When two PCIe devices are connected (e.g., GPU ↔ motherboard slot), they don’t immediately start blasting data.
Instead, they go through an automatic negotiation and calibration process to:
- Agree on how many lanes to use (x1, x4, x8, x16, up to x32).
- Agree on speed (Gen1 2.5 GT/s, Gen2 5 GT/s, Gen3 8 GT/s, etc.).
- Ensure signal integrity (bits aren’t flipped/misaligned).
- Handle real-world imperfections like reversed or inverted connections.
This is done via training sequences (TS1, TS2 ordered sets) exchanged between devices.

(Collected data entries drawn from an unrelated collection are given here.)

(* ===== verification/Fifo.v ===== *)
(** * Named pipes and [select]

    What the servers of [select_servers] share: making a fifo, formatted names
    that fit their buffers, lists numbered by a loop, and the sets of
    descriptors [select] watches. *)

From stdpp Require Import gmap sets.
From S2P Require Import Prelude CString Posix Session.

#[local] Open Scope Z_scope.

(** ** Making fifos *)

Definition FIFO_ERROR : string := "The following error occurred".

(** [if (call) { perror(...); exit(0); }] *)
Definition exit_if (b : bool) : prog unit := if b then do_ (Perror FIFO_ERROR);; Halt 0 else mret tt.

Definition make_fifo (name : string) : prog unit :=
  m ← sysv (Mkfifo name 511);
  exit_if (negb (m =? 0)).

(** *** Texts that fit *)

Lemma substring_all s n : (String.length s ≤ n)%nat → substring 0 n s = s.
Proof.
  revert n. induction s as [|c s IH]; intros [|n]; simpl; intros H; try done; [lia|]. by rewrite IH by lia.
Qed.

(** [snprintf] of a text that fits. *)
Lemma snprintf_fits b n t :
  nonul t = true → (String.length t < n)%nat → (n ≤ length b)%nat →
  ∃ b', snprintf b n t = Some b' ∧ cstr b' = Some t ∧ length b' = length b.
Proof.
  intros Ht Hl Hb. unfold snprintf. rewrite substring_all by lia.
  destruct (strcpy b t) as [b'|] eqn:E; [|by rewrite strcpy_Some in E by lia].
  exists b'. split; [done|]. split; [by eapply cstr_strcpy|]. unfold strcpy, strcpy_at in E. by eapply store_length.
Qed.

Lemma plays_made {B} name (f : unit → prog B) ls Q :
  plays net Q (f tt) ls → plays net Q (make_fifo name ≫= f) (Did (Mkfifo name 511) 0 :: ls).
Proof.
  intros H. change (plays net Q (make_fifo name ≫= f) ([Did (Mkfifo name 511) 0] ++ ls)).
  apply (plays_bind _ (eq tt)); [|by intros [] _]. unfold make_fifo. play. by apply plays_return.
Qed.

Lemma plays_exit_if {B} w (f : unit → prog B) ls Q : plays w Q (f tt) ls → plays w Q (exit_if false ≫= f) ls.
Proof. done. Qed.

(** ** Lists with their indexes *)

Definition numbered {A} (fs : list A) : list (Z * A) := imap (λ i f, (Z.of_nat i, f)) fs.

Lemma numbered_nth {A} (fs : list A) d x rest : numbered fs = d ++ x :: rest → x.1 = Z.of_nat (length d) ∧ fs !! length d = Some x.2.
Proof.
  intros E. assert (numbered fs !! length d = Some x) as H by (rewrite E, lookup_app_r, Nat.sub_diag by lia; done).
  unfold numbered in H. rewrite list_lookup_imap in H. destruct (fs !! length d) as [f|] eqn:Ef; [|done].
  injection H as <-. done.
Qed.


Lemma numbered_values {A} (l : list A) : (numbered l).*2 = l.
Proof.
  apply list_eq. intros i. rewrite list_lookup_fmap. unfold numbered. rewrite list_lookup_imap. by destruct (l !! i).
Qed.

(** ** The sets of [select] *)

Definition fd_set : Type := gset Z.
Definition FD_SET (f : Z) (s : fd_set) : fd_set := {[f]} ∪ s.
Definition FD_ISSET (f : Z) (s : fd_set) : bool := bool_decide (f ∈ s).

(** [select(max+1,&readset,NULL,NULL,&timeptr)] with a zero timeout: its value
    and the set it leaves. *)
Definition select (max : Z) (readset : fd_set) : prog (Z * fd_set) :=
  r ← sys (Select (max + 1) (elements readset) false);
  mret (rv r, list_to_set (rints r)).

(** [FD_SET] of all descriptors of an array, and the greatest of them. *)
Definition watch_one (fd : list (option Z)) (i : Z) (s : fd_set * Z) : prog (fd_set * Z) :=
  f ← need (iget fd i);
  mret (FD_SET f s.1, if s.2 <? f then f else s.2).

Definition watch (fd : list (option Z)) (number : Z) (s : fd_set * Z) : prog (fd_set * Z) :=
  for_up 0 number (watch_one fd) s.

Definition watched_set (fds : list Z) : fd_set := list_to_set fds.
Definition greatest (fds : list Z) : Z := foldl Z.max 0 fds.

Lemma watch_plays w a fds s :
  filled fds a →
  plays w (returns (λ x, x.1 = watched_set fds ∪ s.1 ∧ x.2 = foldl Z.max s.2 fds)) (watch a (Z.of_nat (length fds)) s) [].
Proof.
  intros Hf. unfold watch. rewrite <- (Z.add_0_l (Z.of_nat _)), <- (concat_quiet fds).
  apply (plays_for_list w (λ l x, x.1 = watched_set l ∪ s.1 ∧ x.2 = foldl Z.max s.2 l)); [|split; [set_solver|done]].
  intros d x rest t E [H1 H2]. unfold watch_one. rewrite Z.add_0_l.
  eapply plays_need; [eapply filled_get; [exact Hf|by rewrite E, list_lookup_middle]|].
  play. cbn [fst snd]. split.
  - unfold FD_SET, watched_set in *. rewrite H1, list_to_set_app_L. set_solver.
  - rewrite foldl_app, <- H2. cbn. destruct (Z.ltb_spec t.2 x); lia.
Qed.

Lemma greatest_le fds m : foldl Z.max m fds = Z.max m (foldl Z.max m fds).
Proof. revert m. induction fds as [|x l IH]; intros m; cbn; [lia|]. rewrite IH. lia. Qed.

Lemma greatest_again fds m : foldl Z.max (foldl Z.max m fds) fds = foldl Z.max m fds.
Proof.
  assert (∀ l k, (∀ x, x ∈ l → x ≤ k) → foldl Z.max k l = k) as H.
  { induction l as [|x l IH]; intros k Hk; [done|]. cbn. rewrite Z.max_l by (apply Hk; by left).
    apply IH. intros y Hy. apply Hk. by right. }
  apply H. clear H. revert m. induction fds as [|x l IH]; intros m y; cbn; [by intros ?%elem_of_nil|].
  intros [->|Hy]%elem_of_cons; [|by apply IH]. rewrite greatest_le. lia.
Qed.

(** After [select], the same descriptors are watched again. *)
Lemma rewatch_plays w a fds (ready : list Z) :
  filled fds a → (∀ x, x ∈ ready → x ∈ fds) →
  plays w (returns (eq (watched_set fds, greatest fds))) (watch a (Z.of_nat (length fds)) (list_to_set ready, greatest fds)) [].
Proof.
  intros Hf Hr. eapply plays_weaken; [by apply watch_plays|]. intros [s m] [H1 H2]. cbn in *. f_equal.
  - rewrite H1. unfold watched_set. apply set_eq. intros x. rewrite elem_of_union, !elem_of_list_to_set. naive_solver.
  - rewrite H2. unfold greatest. by rewrite greatest_again.
Qed.

Lemma first_watch_plays w a fds :
  filled fds a →
  plays w (returns (eq (watched_set fds, greatest fds))) (watch a (Z.of_nat (length fds)) (∅, 0)) [].
Proof.
  intros Hf. eapply plays_weaken; [by apply watch_plays|]. intros [s m] [H1 H2]. cbn in *. rewrite H1, H2. f_equal.
  set_solver.
Qed.

(** The descriptors that are ready, when [xs] tells what there is for each of them. *)
Definition ready_of {X} (fds : list Z) (xs : list (option X)) : list Z := omap (λ x, (λ _, x.1) <$> x.2) (zip fds xs).

Lemma ready_of_iff {X} fds (xs : list (option X)) j f x :
  NoDup fds → zip fds xs !! j = Some (f, x) → (f ∈ ready_of fds xs ↔ is_Some x).
Proof.
  intros Hn Hj. unfold ready_of. rewrite list_elem_of_omap. split.
  - intros ([f' x'] & Hin & H). cbn in H. destruct x' as [y|]; [|done]. injection H as ->.
    apply list_elem_of_lookup in Hin as [i Hi]. pose proof Hi as Hi'. apply lookup_zip_Some in Hi' as [Hi1 _].
    pose proof Hj as Hj'. apply lookup_zip_Some in Hj' as [Hj1 _].
    assert (i = j) as -> by by eapply NoDup_lookup. rewrite Hi in Hj. injection Hj as <-. by eexists.
  - intros [y ->]. exists (f, Some y). split; [by eapply list_elem_of_lookup_2|done].
Qed.

(** ** Messages of any length, read into a clear buffer *)

Lemma zeroed_holds n s :
  nonul s = true → (String.length s < n)%nat →
  ∃ b, store (zeroed n) 0 (cells s) = Some b ∧ cstr b = Some s ∧ length b = n.
Proof.
  intros Hs Hl. assert (length (zeroed n) = n) as Hz by apply length_replicate.
  rewrite store_Some by (rewrite cells_length; lia). eexists. split; [done|].
  change (take 0 (zeroed n)) with (@nil cell). cbn [app]. rewrite cells_length. split.
  - replace (drop (0 + String.length s) (zeroed n)) with (Some NUL :: zeroed (n - String.length s - 1)).
    + rewrite (cons_middle (Some NUL)), app_assoc. unfold cells. by apply cstr_lit.
    + unfold zeroed. rewrite drop_replicate. destruct (n - (0 + String.length s))%nat as [|k] eqn:E; [lia|].
      cbn [replicate]. do 2 f_equal. lia.
  - rewrite length_app, cells_length, length_drop. lia.
Qed.

Definition text_ok (t : string) : Prop := nonul t = true ∧ (String.length t < 100)%nat.

(** What is written in its own length is read as it is. *)
Lemma delivers_exact b s data :
  cstr b = Some s → delivers b (Z.of_nat (String.length s)) data → data = s.
Proof.
  intros (_ & rest & ->)%cstr_inv [Hl Hd]. apply Nat2Z.inj in Hl.
  rewrite <- (string_of_list_ascii_of_string data), <- (string_of_list_ascii_of_string s). f_equal.
  apply list_eq_same_length with (String.length s); [by rewrite length_chars|by rewrite length_chars|].
  intros i x y Hi Hx Hy. rewrite (Hd i y) in Hx; [by injection Hx| |lia].
  unfold lit. by rewrite lookup_app_l, lookup_app_l, list_lookup_fmap, Hy by
    (rewrite ?length_app, ?length_fmap, ?length_chars; cbn; lia).
Qed.

(** A text that the other side wrote in one piece. *)
Lemma plays_text_in {B} w fd size n s (f : Z * buf → prog B) ls Q :
  w (Read fd n) = true → nonul s = true → (String.length s < size)%nat →
  (∀ b, cstr b = Some s → plays w Q (f (Z.of_nat (String.length s), b)) ls) →
  plays w Q (read fd (zeroed size) n ≫= f) (Told (Read fd n) (bytes_ s) :: ls).
Proof.
  intros Hw Hn Hl Hf. destruct (zeroed_holds size s) as (b & Hb & Hc & _); [done..|].
  eapply plays_read_told; [done|exact Hb|]. by apply Hf.
Qed.

Lemma plays_text {B} w fd s (f : Z * buf → prog B) ls Q :
  w (Read fd 100) = true → nonul s = true → (String.length s < 100)%nat →
  (∀ b, cstr b = Some s → plays w Q (f (Z.of_nat (String.length s), b)) ls) →
  plays w Q (read fd (zeroed 100) 100 ≫= f) (Told (Read fd 100) (bytes_ s) :: ls).
Proof. apply plays_text_in. Qed.

(** A server that comes back to the same state in every round. *)
Lemma plays_rounds {X S} w (P : X → Prop) (lg : X → list label) (items : list X) (body : S → prog S) s :
  Forall P items → (∀ x, P x → plays w (returns (eq s)) (body s) (lg x)) →
  plays w (returns (eq s)) (forever (length items) body s) (concat (lg <$> items)).
Proof.
  intros Hi Hb. apply (plays_forever_list w (λ _, eq s)); [|done].
  intros d x rest t -> <-. apply Hb. by apply Forall_app in Hi as [_ [? _]%Forall_cons].
Qed.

Key Steps in Training & Initialization
-
Detect link partner
- Physical presence is detected.
- Electrical idle exit confirmed.
-
Establish Link Width
- How many lanes are active (x1, x4, x8, …).
- If some lanes fail, width may be reduced (e.g., device supports x16, but only x8 trains successfully).
-
Negotiate Data Rate
- Start at the lowest common rate (Gen1 = 2.5 GT/s).
- Attempt to move up (Gen2, Gen3, …) if both sides support it.
- Retrain downward if errors are excessive.
-
Lane Reversal
- If lanes are connected in reverse order (e.g., PCB layout swapped lane 0 with lane 7), the receiver can logically remap them.
- This avoids the need for perfect lane routing in hardware.
-
Polarity Inversion
- PCIe uses differential pairs (positive + negative signals).
- If the pair is accidentally flipped (P ↔ N), the PHY logic detects and corrects it automatically.
-
Bit Lock (per lane)
- Receiver extracts a clean clock signal from the incoming bit stream.
- Ensures bits are sampled at the right time.
-
Symbol Lock (per lane)
- Finds alignment within the serial stream so symbols (8b/10b or 128b/130b) are properly grouped.
- Example: “Where does the 10-bit symbol boundary start?”
-
Lane-to-Lane Deskew
- In multi-lane links (x4, x8, x16…), signals don’t all arrive at the same time due to PCB trace length differences.
- Deskew aligns them so bytes across all lanes reassemble correctly.
Result
When training completes successfully:
- The Link is established at the highest common width + data rate that both sides can handle.
- Data packets (TLPs/DLLPs) can now flow reliably.
- If conditions change (errors, power management, resets), retraining can occur.